WHAT TO PRODUCE: Everything from the first line of the material below through the line containing "(** The width" is to be printed exactly, and nothing more.

INFORMATION SUPPLIED:
(* ===== verification/LightbeamConversions.v ===== *)
(** * Lightbeam: conversions between floats and integers

    Models the conversions of [lightbeam/src/backend.rs] in which a float takes part. *)

From S2P Require Import Prelude Microwasm HostFloats X64 LightbeamRegs Lightbeam LightbeamOps LightbeamBlocks LightbeamFloats.
Import V(Value) registers.
Local Open Scope Z_scope.

(** The width that the assembler gives to an operand in memory that is written without
    one, when the other operand does not have it. *)
Class Assembler := default_width : width.

Section conversions.
Context `{HostFloat, Assembler}.

(** ** [conversion!] *)

(** The parameters of the macro: the registers of the operand and of the result, the
    constants, and the instruction with a stack slot or a register. *)
Record conversion_kind := mkConversionKind {
  ck_in : GPRType;
  ck_out : GPRType;
  ck_in_reg : GPR → M Z;
  ck_out_reg : GPR → M Z;
  ck_const : Value → option Value;
  ck_slot : Z → Z → instr;
  ck_reg : Z → Z → instr;
}.
Definition conversion (k : conversion_kind) : M unit :=
  val ← pop;
  '(val, out_val) ← match val with
    | Immediate imm => v ← lift (unwrap (ck_const k imm)); ret (val, Immediate v)
    | Stack offset =>
        offset ← adjusted_offset offset;
        temp ← take_gpr (ck_out k);
        t ← ck_out_reg k temp;
        _ ← emit (ck_slot k t offset);
        ret (val, Reg temp)
    | Reg _ | Cond _ =>
        reg ← as_reg (Some (ck_in k)) val;
        temp ← take_gpr (ck_out k);
        t ← ck_out_reg k temp;
        r ← ck_in_reg k reg;
        _ ← emit (ck_reg k t r);
        ret (Reg reg, Reg temp)
    end;
  _ ← free_value val;
  push out_val.

Definition f64_from_f32 : M unit := conversion (mkConversionKind TRx TRx rxM rxM
  (λ v, a ← as_f32 v; Some (V.F64 (float_cast _32 _64 a)))
  (λ t off, FLOAT CVTSS2SD t (XMem (slot_at off))) (λ t r, FLOAT CVTSS2SD t (XReg r))).
Definition f32_from_f64 : M unit := conversion (mkConversionKind TRx TRx rxM rxM
  (λ v, a ← as_f64 v; Some (V.F32 (float_cast _64 _32 a)))
  (λ t off, FLOAT CVTSD2SS t (XMem (slot_at off))) (λ t r, FLOAT CVTSD2SS t (XReg r))).
(** [f32_convert_from_i32_s] and the like *)
Definition float_convert_s (zi z : Size) : M unit := conversion (mkConversionKind TRq TRx rqM rxM
  (λ v, a ← as_of zi v; Some (float_value z (float_of_int z a)))
  (λ t off, CVTSI2 (fsize_of z) t default_width (at_rsp off))
  (λ t r, CVTSI2 (fsize_of z) t (width_of zi) (OReg r))).

(** ** Unsigned integers to floats *)

Definition float_convert_i32_u (z : Size) : M unit :=
  val ← pop;
  '(val, out_val) ← match val with
    | Immediate imm =>
        a ← lift (unwrap (as_i32 imm));
        ret (val, Immediate (float_value z (float_of_int z (wrap_u 32 a))))
    | _ =>
        reg ← as_reg Rq_ val;
        temp ← take_gpr TRx;
        r ← rqM reg;
        t ← rxM temp;
        _ ← emit (MOV W32 (OReg r) (Src (OReg r)));
        _ ← emit (CVTSI2 (fsize_of z) t W64 (OReg r));
        ret (Reg reg, Reg temp)
    end;
  _ ← free_value val;
  push out_val.

(** A number with the highest bit set is halved, with its last bit kept for rounding,
    and the result doubled. *)
Definition float_convert_i64_u (z : Size) : M unit :=
  val ← pop;
  '(val, out_val) ← match val with
    | Immediate imm =>
        a ← lift (unwrap (as_i64 imm));
        ret (val, Immediate (float_value z (float_of_int z (wrap_u 64 a))))
    | _ =>
        reg ← as_reg Rq_ val;
        out ← take_gpr TRx;
        temp ← take_gpr TRq;
        r ← rqM reg;
        o ← rxM out;
        t ← rqM temp;
        negative ← create_label;
        ret_ ← create_label;
        _ ← emit (ALU TEST W64 (OReg r) (Src (OReg r)));
        _ ← emit (JCC cS negative);
        _ ← emit (CVTSI2 (fsize_of z) o W64 (OReg r));
        _ ← emit (JMP ret_);
        _ ← define_label negative;
        _ ← emit (MOV W64 (OReg t) (Src (OReg r)));
        _ ← emit (SHIFT SHR W64 t (Some 1));
        _ ← emit (ALU AND W64 (OReg r) (Imm 1));
        _ ← emit (ALU OR W64 (OReg r) (Src (OReg t)));
        _ ← emit (CVTSI2 (fsize_of z) o W64 (OReg r));
        _ ← emit (FLOAT (FADD (fsize_of z)) o (XReg o));
        _ ← define_label ret_;
        _ ← free_value (Reg temp);
        ret (Reg reg, Reg out)
    end;
  _ ← free_value val;
  push out_val.
Definition float_convert_u (zi z : Size) : M unit :=
  match zi with _32 => float_convert_i32_u z | _64 => float_convert_i64_u z end.

(** ** Floats to integers *)

(** The shape of the eight methods: the constant, whether the operand has to be a
    temporary register, and the code between the registers. *)
Definition truncate_with (z zi : Size) (const : Z → Z) (temporary : bool) (gen : Z → Z → M unit) : M unit :=
  val ← pop;
  '(val, out_val) ← match val with
    | Immediate imm =>
        a ← lift (unwrap (as_float z imm));
        ret (val, Immediate (value_of zi (wrap_s (size_bits zi) (const a))))
    | _ =>
        reg ← (if temporary then as_temp Rx_ val else as_reg Rx_ val);
        temp ← take_gpr TRq;
        r ← rxM reg;
        t ← rqM temp;
        _ ← gen r t;
        ret (Reg reg, Reg temp)
    end;
  _ ← free_value val;
  push out_val.

(** The processor returns the least integer when the result does not fit: then the
    operand is compared with the bound, and is below zero when the result is right. *)
Definition truncate_signed (z zi : Size) (sign_mask_align bound : Z) (zero : LabelValue) (out_of_range : cond)
    (r t : Z) : M unit :=
  let s := fsize_of z in
  sign_mask ← label_at sign_mask_align (float_label zi (SIGN_MASK zi));
  float_cmp_mask ← label_at 16 (float_label z bound);
  zero ← label_at 16 zero;
  fail ← trap_label;
  ret_ ← create_label;
  _ ← emit (CVTT2SI s (width_of zi) t r);
  _ ← emit (ALU CMP (width_of zi) (OReg t) (Src (OMem sign_mask)));
  _ ← emit (JCC cNE ret_);
  _ ← emit (COMIS s r (XReg r));
  _ ← emit (JCC cP fail);
  _ ← emit (COMIS s r (XMem float_cmp_mask));
  _ ← emit (JCC out_of_range fail);
  _ ← emit (COMIS s r (XMem zero));
  _ ← emit (JCC cAE fail);
  define_label ret_.

(** From half of the range on, half of it is taken off first. *)
Definition truncate_unsigned (z zi : Size) (sign_mask_align bound : Z) (r t : Z) : M unit :=
  let s := fsize_of z in let w := width_of zi in
  sign_mask ← label_at sign_mask_align (float_label zi (SIGN_MASK zi));
  float_cmp_mask ← label_at 16 (float_label z bound);
  fail ← trap_label;
  else_ ← create_label;
  ret_ ← create_label;
  _ ← emit (COMIS s r (XMem float_cmp_mask));
  _ ← emit (JCC cAE else_);
  _ ← emit (JCC cP fail);
  _ ← emit (CVTT2SI s w t r);
  _ ← emit (ALU TEST w (OReg t) (Src (OReg t)));
  _ ← emit (JCC cS fail);
  _ ← emit (JMP ret_);
  _ ← define_label else_;
  _ ← emit (FLOAT (FSUB s) r (XMem float_cmp_mask));
  _ ← emit (CVTT2SI s w t r);
  _ ← emit (ALU TEST w (OReg t) (Src (OReg t)));
  _ ← emit (JCC cS fail);
  _ ← emit (ALU ADD W64 (OReg t) (Src (OMem sign_mask)));
  define_label ret_.

Definition i32_truncate_f32_s : M unit :=
  truncate_with _32 _32 (int_of_float true 32 _32) false (truncate_signed _32 _32 4 0xcf000000 (LV_I32 0) cB).
(** The constant is converted with a sign. *)
Definition i32_truncate_f32_u : M unit :=
  truncate_with _32 _32 (int_of_float true 32 _32) true (truncate_unsigned _32 _32 4 0x4f000000).
Definition i32_truncate_f64_s : M unit :=
  truncate_with _64 _32 (int_of_float true 32 _64) false (truncate_signed _64 _32 4 0xc1e0000000200000 (LV_I64 0) cBE).
Definition i32_truncate_f64_u : M unit :=
  truncate_with _64 _32 (int_of_float false 32 _64) true (truncate_unsigned _64 _32 4 0x41e0000000000000).
Definition i64_truncate_f32_s : M unit :=
  truncate_with _32 _64 (int_of_float true 64 _32) true (truncate_signed _32 _64 16 0xdf000000 (LV_I64 0) cB).
Definition i64_truncate_f64_s : M unit :=
  truncate_with _64 _64 (int_of_float true 64 _64) false (truncate_signed _64 _64 8 0xc3e0000000000000 (LV_I64 0) cB).
Definition i64_truncate_f32_u : M unit :=
  truncate_with _32 _64 (int_of_float false 64 _32) false (truncate_unsigned _32 _64 16 0x5f000000).
Definition i64_truncate_f64_u : M unit :=
  truncate_with _64 _64 (int_of_float false 64 _64) false (λ r t,
    sign_mask ← label_at 16 (float_label _64 (SIGN_MASK _64));
    bound ← label_at 16 (float_label _64 0x43e0000000000000);
    fail ← trap_label;
    large ← create_label;
    cont ← create_label;
    _ ← emit (COMIS SD r (XMem bound));
    _ ← emit (JCC cAE large);
    _ ← emit (JCC cP fail);
    _ ← emit (CVTT2SI SD W64 t r);
    _ ← emit (ALU CMP W64 (OReg t) (Imm 0));
    _ ← emit (JCC cGE cont);
    _ ← emit (JMP fail);
    _ ← define_label large;
    _ ← emit (FLOAT (FSUB SD) r (XMem bound));
    _ ← emit (CVTT2SI SD W64 t r);
    _ ← emit (ALU CMP W64 (OReg t) (Imm 0));
    _ ← emit (JCC cL fail);
    _ ← emit (ALU ADD W64 (OReg t) (Src (OMem sign_mask)));
    define_label cont).

(** The operator [ITruncFromF]. *)
Definition truncate (z : Size) (out : SignfulInt) : M unit :=
  match z, out with
  | _32, mkSignfulInt Signed _32 => i32_truncate_f32_s
  | _32, mkSignfulInt Unsigned _32 => i32_truncate_f32_u
  | _64, mkSignfulInt Signed _32 => i32_truncate_f64_s
  | _64, mkSignfulInt Unsigned _32 => i32_truncate_f64_u
  | _32, mkSignfulInt Signed _64 => i64_truncate_f32_s
  | _32, mkSignfulInt Unsigned _64 => i64_truncate_f32_u
  | _64, mkSignfulInt Signed _64 => i64_truncate_f64_s
  | _64, mkSignfulInt Unsigned _64 => i64_truncate_f64_u
  end.
End conversions.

THE COMPLETED TASK:
(* ===== verification/LightbeamConversions.v ===== *)
(** * Lightbeam: conversions between floats and integers

    Models the conversions of [lightbeam/src/backend.rs] in which a float takes part. *)

From S2P Require Import Prelude Microwasm HostFloats X64 LightbeamRegs Lightbeam LightbeamOps LightbeamBlocks LightbeamFloats.
Import V(Value) registers.
Local Open Scope Z_scope.

(** The width that the assembler gives to an operand in memory that is written without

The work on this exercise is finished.